Segment Start: Stored data
Class HelmStore `{HelmEnv, Outside} := {
  releases : list command → gmap string Release;
  chart_version : string → string;
  store_get l name r : outside l (HelmGet name) = Ok r → releases l !! name = Some r;
  store_missing l name e :
    outside l (HelmGet name) = Err e → errors_Is e ErrReleaseNotFound = true → releases l !! name = None;
  store_chart l path v : outside l (LoadChart path) = Ok v → v = chart_version path;
  store_read l c : changes_release c = false → releases (l ++ [c]) = releases l;
  store_mark l name status r :
    outside l (HelmUpdateStatus name status) = Ok tt → releases l !! name = Some r →
    releases (l ++ [HelmUpdateStatus name status]) =
      <[name := mkRelease status (rl_Config r) (rl_ChartVersion r)]> (releases l);
  store_install l ns name path values :
    outside l (HelmInstall ns name path values) = Ok tt →
    releases (l ++ [HelmInstall ns name path values]) =
      <[name := mkRelease StatusDeployed values (chart_version path)]> (releases l);
  store_upgrade l ns name path values n r :
    outside l (HelmUpgrade ns name path values n) = Ok tt → releases l !! name = Some r →
    releases (l ++ [HelmUpgrade ns name path values n]) =
      <[name := mkRelease StatusDeployed (CoalesceTables values (rl_Config r)).1 (chart_version path)]>
        (releases l);
  store_uninstall l name :
    outside l (HelmUninstall name) = Ok tt →
    releases (l ++ [HelmUninstall name]) = delete name (releases l);
  failed_status : StatusFailed ≠ StatusDeployed ∧ StatusFailed ≠ StatusSuperseded;
  settled_status : IsPending StatusDeployed = false ∧ IsPending StatusSuperseded = false;
  coalesce_self v : plain v = true → config_holds v v;
  coalesce_again v config : plain v = true → config_holds v (CoalesceTables v config).1;
  coalesce_keeps k v config :
    setting k v = None → setting k (CoalesceTables v config).1 = setting k config }.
Segment End: Stored data
In the answer, return exactly the lines from the line containing "coalesce_self v : plain" to the end of the records above, and no others.

  coalesce_self v : plain v = true → config_holds v v;
  coalesce_again v config : plain v = true → config_holds v (CoalesceTables v config).1;
  coalesce_keeps k v config :
    setting k v = None → setting k (CoalesceTables v config).1 = setting k config }.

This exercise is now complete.